Я, со своей стороны, не стал бы торопиться с окончательными выводами. Как-то так получилось, что наивный «этический социализм» писателя обернется в будущем едва ли не самым важным – «социализмом с человеческим лицом». Да и ныне, в «капитализме», мы всё больше ностальгируем как раз по «человеческому лицу». Но тогда, в 1936-м, эволюция взглядов Оруэлла шла всего лишь от нормального людского миропонимания, просто от размышлений писателя по поводу несправедливого устройства мира. Помните, он сказал: «Я в шестнадцать лет понял, за что бороться – против Бизнес-бога и всего скотского служения деньгам», – а после Бирмы добавил: «Мне тогда казалось, что любая экономическая несправедливость прекратится в тот момент, когда мы захотим, чтобы она остановилась… неважно, какие методы при этом будут использованы…»
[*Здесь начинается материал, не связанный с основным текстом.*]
(* ===== verification/PolicyTypes.v ===== *)
(** * The types that the semantic check finds

    [VisitorSemantic] runs a policy on dummy elements.  The type of an operation depends on
    the types of its operands alone, except for the constructor [OpCtr], so that the dummy
    results have the types of the real ones, where these are not missing. *)

From Stdlib Require Import ZArith Lia String.
From stdpp Require Import base tactics option numbers list gmap strings.
From S2P Require Import Prelude Word32 Addr IPv4 IPv6 IPNet AsPath OMap PolicyElem PolicyOps PolicyExec PolicyCode PolicyVisit PolicyRun.
Local Open Scope Z_scope.
Local Open Scope xorp_scope.

(** ** The type of the result of an operation *)
Definition result_hash (f : callback) (hs : list Z) : Z :=
  match f with
  | f_head | f_str_add | f_str_mul => H.str
  | f_aspath_prepend | f_aspath_expand => H.aspath
  | f_add | f_sub | f_mul | f_div | f_lshift | f_rshift | f_bit_and | f_bit_or | f_bit_xor | f_set_add | f_set_del => hd 0 hs
  | _ => H.bool
  end.
Lemma type_of_hash a b : elem_hash a = elem_hash b -> elem_type a = elem_type b.
Proof. by destruct a, b. Qed.
Lemma hash_of_type a b : elem_type a = elem_type b -> elem_hash a = elem_hash b.
Proof. by destruct a, b. Qed.
Lemma null_type e : is_null e = true -> e = ENull.
Proof. by destruct e. Qed.

Section Types.
Context `{HO : HostOrder, AT : AddrText} (regex : string -> string -> option bool).
Ltac bind_all H := repeat match type of H with context [result_bind ?m _] => let E := fresh "E" in destruct m eqn:E in H; cbn [result_bind] in H; [|discriminate H] end.
Lemma run_callback_hash f args x : f <> f_ctr -> run_callback regex f args = Ok x -> elem_hash (fst x) = result_hash f (map elem_hash args).
Proof.
  intros Hf Hr. destruct f; try done; destruct args as [|a [|b [|c args]]]; try discriminate Hr; destruct a; try discriminate Hr; cbn in Hr;
    try (injection Hr as <-; reflexivity); destruct b; try discriminate Hr; cbn in Hr; bind_all Hr; try discriminate Hr; by injection Hr as <-.
Qed.
Lemma create_type key e : elem_create key None = Ok e -> elem_type e = key.
Proof.
  unfold elem_create. cbv zeta. intros He.
  repeat match type of He with context [decide (key = ?k)] => destruct (decide (key = k)) as [->|_]; [by injection He as <-|] end. done.
Qed.

(** The operator is in the low bits of a key, so that [OpCtr] alone finds its constructor. *)
Lemma key_low hs : forall shift key, 5 <= shift -> Z.land (key_of_hashes shift hs key) 31 = Z.land key 31.
Proof.
  induction hs as [|h hs IH]; intros shift key Hs; cbn [key_of_hashes]; [done|]. rewrite IH by lia. rewrite Z.land_lor_distr_l.
  replace (Z.land (Z.shiftl h shift) 31) with 0; [by rewrite Z.lor_0_r|]. symmetry. apply Z.bits_inj'. intros n Hn. rewrite Z.land_spec, Z.bits_0.
  destruct (Z.ltb_spec n shift); [by rewrite Z.shiftl_spec_low by lia|]. change 31 with (Z.ones 5). rewrite Z.ones_spec_high by lia. apply andb_false_r.
Qed.
Lemma map_at_in key m f : map_at key m = Some f -> In (key, f) m.
Proof. induction m as [|[k g] m IH]; cbn; [done|]. destruct (Z.eqb_spec k key) as [->|]; [intros [= ->]; by left|]. intros. right. auto. Qed.
Lemma no_ctr op hs f : op <> OpCtr -> map_at (makeKey op hs) dispatch_map = Some f -> f <> f_ctr.
Proof.
  intros Hop Hf ->. apply map_at_in in Hf.
  assert (Hall : forallb (fun p => negb (bool_decide (snd p = f_ctr)) || (Z.land (fst p) 31 =? 21)) dispatch_map = true) by by vm_compute.
  rewrite forallb_forall in Hall. specialize (Hall _ Hf). cbn [fst snd] in Hall. rewrite bool_decide_eq_true_2 in Hall by done. cbn [negb orb] in Hall.
  unfold makeKey in Hall. rewrite key_low in Hall by lia. by destruct op.
Qed.

(** The real operand has the type of the dummy one, or is missing. *)
Definition typed_as (e d : Elem) : Prop := elem_type e = elem_type d \/ e = ENull.
Lemma typed_null e d : typed_as e d -> is_null d = true -> e = ENull.
Proof. intros [H| ->] Hd; [|done]. apply null_type in Hd as ->. by destruct e. Qed.
Lemma disp_typed op args ds x y : op <> OpCtr -> Forall2 typed_as args ds -> disp_run regex op args = Ok x -> disp_run regex op ds = Ok y -> typed_as (fst x) (fst y).
Proof.
  unfold disp_run. intros Hop Ht Hx Hy. assert (Hlen := Forall2_length _ _ _ Ht). rewrite Hlen in Hx. case_if_in Hx; [done|]. cbn [negb] in Hy. try rewrite E in Hy.
  destruct (existsb is_null args) eqn:En; [injection Hx as <-; by right|].
  assert (Hh : map elem_hash args = map elem_hash ds /\ existsb is_null ds = false).
  { clear Hx Hy E Hlen. induction Ht as [|e d args ds Hed Ht IH]; [done|]. cbn in En |- *. apply orb_false_iff in En as [E1 E2]. destruct (IH E2) as [-> Hn]. rewrite Hn.
    destruct Hed as [Hed| ->]; [|done]. rewrite (hash_of_type _ _ Hed). split; [done|]. unfold is_null in *. by rewrite <- (hash_of_type _ _ Hed), E1. }
  destruct Hh as [Hh Hn]. rewrite Hn in Hy. left. apply type_of_hash.
  assert (Hr : forall args x, (let key := makeKey op (map elem_hash args) in if negb (key <? DISPATCHER_MAP_SZ) then Throw AssertFailed
    else match map_at key dispatch_map with None => Throw AssertFailed | Some f => run_callback regex f args end) = Ok x ->
    exists f, map_at (makeKey op (map elem_hash args)) dispatch_map = Some f /\ run_callback regex f args = Ok x).
  { intros l z Hz. cbv zeta in Hz. case_if_in Hz; [discriminate Hz|]. destruct (map_at (makeKey op (map elem_hash l)) dispatch_map) as [f|] eqn:Em; [|discriminate Hz]. by exists f. }
  assert (Hx' : exists f, map_at (makeKey op (map elem_hash args)) dispatch_map = Some f /\ run_callback regex f args = Ok x) by (destruct op; try done; by apply Hr).
  assert (Hy' : exists f, map_at (makeKey op (map elem_hash ds)) dispatch_map = Some f /\ run_callback regex f ds = Ok y) by (destruct op; try done; by apply Hr).
  destruct Hx' as (f & Hf & Hrx), Hy' as (f' & Hf' & Hry). rewrite Hh in Hf. rewrite Hf in Hf'. injection Hf' as <-.
  assert (Hn' := no_ctr _ _ _ Hop Hf). rewrite (run_callback_hash _ _ _ Hn' Hrx), (run_callback_hash _ _ _ Hn' Hry). by rewrite Hh.
Qed.
End Types.

(** ** The check and the test run *)
Section Check.
Context `{HO : HostOrder, AT : AddrText} (regex : string -> string -> option bool) (get_set : string -> option Elem) (pm : PolicyMap) (vm : VarMap).
Context {V : Type} `{VR : VarRW V, VL : !VarRWLaws V} (protocol : string).
Abbreviation vtest := (@VisitorTest V).
Implicit Types (t : vtest) (n : Node).
Context (protocol_known : protocol <> ""%string) (sane : vars_sane vm protocol).

(** The variables hold elements of their types, or none. *)
Definition vars_typed t : Prop := vr_wf (vt_vars t) /\ vt_current t = protocol /\
  forall id e var, vr_get (vt_vars t) id = Some e -> variable vm protocol id = Ok var -> elem_type e = v_type var \/ e = ENull.
Definition no_proto : Node -> bool := node_fold andb (fun n => match n with NodeProto _ => false | _ => true end).
Definition without_ctr : Node -> bool := node_fold andb (fun n => match n with
  | NodeUn op _ | NodeBin op _ _ | NodeAssign _ (Some op) _ => negb (bool_decide (op = OpCtr)) | _ => true end).
Definition import_only : Prop := forall s ps tm, pm !! s = Some ps -> In tm (p_terms ps) -> forallb no_proto (all_nodes tm) = true.

Lemma read_typed name t t' e : vars_typed t -> vt_read vm name t = Ok (t', e) -> vars_typed t' /\
  exists id var, var2id vm protocol name = Ok id /\ variable vm protocol id = Ok var /\ (elem_type e = v_type var \/ e = ENull).
Proof.
  intros (Hw & Hc & Ht) Hr. unfold vt_read in Hr. destruct (var2variable vm t name) as [v|] eqn:Ev; [|done]. cbn in Hr.
  rewrite (var2variable_known vm protocol protocol_known t name Hc) in Ev. destruct (var2id vm protocol name) as [id|] eqn:Hid; [|done]. cbn in Ev. destruct (sane _ _ Hid) as (v' & Hv & Hi & _).
  rewrite Ev in Hv. injection Hv as <-. rewrite Hi in Hr.
  destruct (vr_get (vt_vars t) id) as [e0|] eqn:Eg; [|destruct (vr_read_none _ _ Hw Eg) as [y Hy]; by rewrite Hy in Hr].
  destruct (vr_read_ok _ _ _ Hw Eg) as (v1 & Hr1 & Hwf1 & Hg1). rewrite Hr1 in Hr. cbn in Hr. injection Hr as <- <-. split; [|by exists id, v; eauto].
  unfold vars_typed. cbn. split_conj; [done..|]. intros i x var. rewrite Hg1. apply Ht.
Qed.
Lemma write_typed name t t' e : vars_typed t -> vt_write vm name e t = Ok t' -> vars_typed t'.
Proof.
  intros (Hw & Hc & Ht) Hr. unfold vt_write in Hr. destruct (var2variable vm t name) as [v|] eqn:Ev; [|done]. cbn in Hr.
  rewrite (var2variable_known vm protocol protocol_known t name Hc) in Ev. destruct (var2id vm protocol name) as [id|] eqn:Hid; [|done]. cbn in Ev. destruct (sane _ _ Hid) as (v' & Hv & Hi & _).
  rewrite Ev in Hv. injection Hv as <-. rewrite Hi in Hr. case_if_in Hr; [done|]. case_if_in Hr; [done|]. bool_prop.
  match goal with E : bool_decide _ = true |- _ => apply bool_decide_eq_true in E; rename E into Hty end.
  destruct (vr_write id e (vt_vars t)) as [v1|] eqn:Ew; [|done]. cbn in Hr. injection Hr as <-.
  destruct (vr_write_ok _ _ e Hw (vr_write_dom _ _ _ _ Hw Ew)) as (v1' & Ew' & Hwf1 & Hg1). rewrite Ew in Ew'. injection Ew' as <-.
  unfold vars_typed. cbn. split_conj; [done..|]. intros i x var. rewrite Hg1. case_decide; [subst i; intros [= <-] Hvar; left; congruence|apply Ht].
Qed.
Lemma finish_typed fin o f t : vars_typed t -> vars_typed (vt_finish fin o f t).
Proof. done. Qed.
Lemma protocol_typed t : vars_typed t -> vars_typed (change_protocol protocol t).
Proof. unfold vars_typed. by intros (? & _ & ?). Qed.

Section Node.
Context (subr : string -> vtest -> result xorp_exn vtest) (subr_typed : forall s t t', subr s t = Ok t' -> vars_typed t -> vars_typed t').
Lemma node_typed n : forall t t' oe, no_proto n = true -> test_node regex get_set vm subr n t = Ok (t', oe) -> vars_typed t -> vars_typed t'.
Proof.
  induction n as [op n IH|op l IHl r IHr|v md r IH|v|s|e| | |p|f|s]; intros t t' oe Hn Hr Ht; cbn in Hn, Hr; try discriminate Hn; fold no_proto in Hn.
  - bind_pair Hr t1 o1 E1. bind_ok Hr E2. bind_ok Hr E3. injection Hr as <- _. by eapply IH.
  - apply andb_true_iff in Hn as [Hn1 Hn2]. bind_pair Hr t1 o1 E1. bind_pair Hr t2 o2 E2. bind_ok Hr E3. bind_ok Hr E4. bind_ok Hr E5. injection Hr as <- _. eauto.
  - bind_pair Hr t1 o1 E1. bind_pair Hr t2 o2 E2. bind_ok Hr E3. bind_ok Hr E4. injection Hr as <- _. eapply write_typed; [|exact E4].
    assert (Ht1 : vars_typed t1) by eauto. destruct md as [op|]; [|by injection E2 as <- _].
    bind_pair E2 t3 x E5. bind_ok E2 E6. bind_ok E2 E7. injection E2 as <- _. by apply (read_typed _ _ _ _ Ht1 E5).
  - bind_pair Hr t1 x E1. injection Hr as <- _. by apply (read_typed _ _ _ _ Ht E1).
  - destruct (get_set s); [|done]. by injection Hr as <- _.
  - by injection Hr as <- _.
  - by injection Hr as <- _.
  - by injection Hr as <- _.
  - by injection Hr as <- _.
  - bind_ok Hr E1. injection Hr as <- _. apply finish_typed. by eapply subr_typed.
Qed.
Lemma match_typed ns : forall t t' b, forallb no_proto ns = true -> test_match regex get_set vm subr ns t = Ok (t', b) -> vars_typed t -> vars_typed t'.
Proof.
  induction ns as [|n ns IH]; intros t t' b Hn Hr Ht; cbn in Hn, Hr; [by injection Hr as <- _|]. apply andb_true_iff in Hn as [Hn1 Hn2].
  bind_pair Hr t1 o E. assert (Ht1 : vars_typed t1) by (by eapply node_typed). case_if_in Hr; [by injection Hr as <- _|].
  bind_ok Hr Eb. case_if_in Hr; [by eapply IH|by injection Hr as <- _].
Qed.
Lemma actions_typed ns : forall t t', forallb no_proto ns = true -> test_actions regex get_set vm subr ns t = Ok t' -> vars_typed t -> vars_typed t'.
Proof.
  induction ns as [|n ns IH]; intros t t' Hn Hr Ht; cbn in Hn, Hr; [by injection Hr as <-|]. apply andb_true_iff in Hn as [Hn1 Hn2].
  bind_pair Hr t1 o E. assert (Ht1 : vars_typed t1) by (by eapply node_typed). case_if_in Hr; [by injection Hr as <-|by eapply IH].
Qed.
Lemma term_typed tm t t' : forallb no_proto (all_nodes tm) = true -> test_term regex get_set vm protocol subr tm t = Ok t' -> vars_typed t -> vars_typed t'.
Proof.
  unfold all_nodes, test_term. rewrite !forallb_app. intros [Hs [Hd Ha]%andb_true_iff]%andb_true_iff Hr Ht. cbv zeta in Hr.
  bind_pair Hr t1 b1 E1. assert (Ht1 : vars_typed t1) by (eapply match_typed; [exact Hs|exact E1|by apply protocol_typed, finish_typed]).
  case_if_in Hr; [by injection Hr as <-|]. bind_pair Hr t2 b2 E2. assert (Ht2 : vars_typed t2) by (eapply match_typed; [exact Hd|exact E2|by apply protocol_typed]).
  case_if_in Hr; [by injection Hr as <-|by eapply actions_typed].
Qed.
Lemma policy_typed ps : forall t t', (forall tm, In tm (p_terms ps) -> forallb no_proto (all_nodes tm) = true) ->
  test_policy_with regex get_set vm protocol subr ps t = Ok t' -> vars_typed t -> vars_typed t'.
Proof.
  unfold test_policy_with. intros t t' Hps Hr Ht. apply (finish_typed (vt_finished t) FA_DEFAULT (vt_flow t)) in Ht. revert Hps Hr Ht. generalize (vt_finish (vt_finished t) FA_DEFAULT (vt_flow t) t).
  induction (p_terms ps) as [|tm tms IH]; intros t0 Hps Hr Ht; cbn in Hr; [by injection Hr as <-|]. bind_ok Hr E.
  assert (Ht1 : vars_typed a) by (exact (term_typed tm _ _ (Hps tm (or_introl eq_refl)) E Ht)). case_if_in Hr; [by injection Hr as <-|].
  destruct (vt_finished a && _) in Hr; [by injection Hr as <-|].
  eapply IH; [|exact Hr|exact Ht1]. intros tm' Hin. apply Hps. by right.
Qed.
End Node.
Lemma subr_typed fuel : forall s t t', import_only -> test_subr regex get_set pm vm protocol fuel s t = Ok t' -> vars_typed t -> vars_typed t'.
Proof.
  induction fuel as [|fuel IH]; [done|]. intros s t t' Him Hr Ht. cbn in Hr. unfold pmap_find in Hr. destruct (pm !! s) as [ps|] eqn:E; [|done]. cbn in Hr.
  eapply (policy_typed (test_subr regex get_set pm vm protocol fuel)); [intros ????; by eapply IH|intros tm Htm; by eapply Him|exact Hr|exact Ht].
Qed.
Виктория Чаликова, уловив «душевные движения писателя», тонко подметит потом: «Об условности оруэлловского социализма говорят такие формулы в его творческих портретах, как “озарение социализмом”, “обращение в социализм”, “крещение социализмом”. Речь идет, – пишет она, – о вере, а не о научном мироощущении». На простоту его тогдашних взглядов – а я бы повторил: на «утробность» их – она указала чуть ли не морфологически: «В левых литературных салонах, в которые он вошел, – пишет В.Чаликова, – принято было говорить “under socialism” – буквально “под социализмом”. Подразумевается, очевидно, “при социализме”, но для Оруэлла, – утверждает исследовательница, – это не очевидно. Он буквально “цепляется” за предлог: “Они так это себе и представляют: социализм, а они – наверху”. Предлог выдает Оруэллу “тайную мечту английской интеллигенции… создать иерархическое общество, в котором они были бы на вершине и в котором протест против них стал бы физически невыразимым”». Оруэлл и сам ведь уже четко сказал: «Правда состоит в том, что для многих людей, именующих себя социалистами, революция не означает движения масс, с которыми они надеются связать себя; она означает комплект реформ, которые “мы”, умные, собираемся навязать “им”, существам низшего порядка…» Другими словами, и здесь, по сути, всё тот же тупик. И если дорога и тянулась к пристани, образно говоря, к причалу, то – к мифическим, которые пока только мнились ему…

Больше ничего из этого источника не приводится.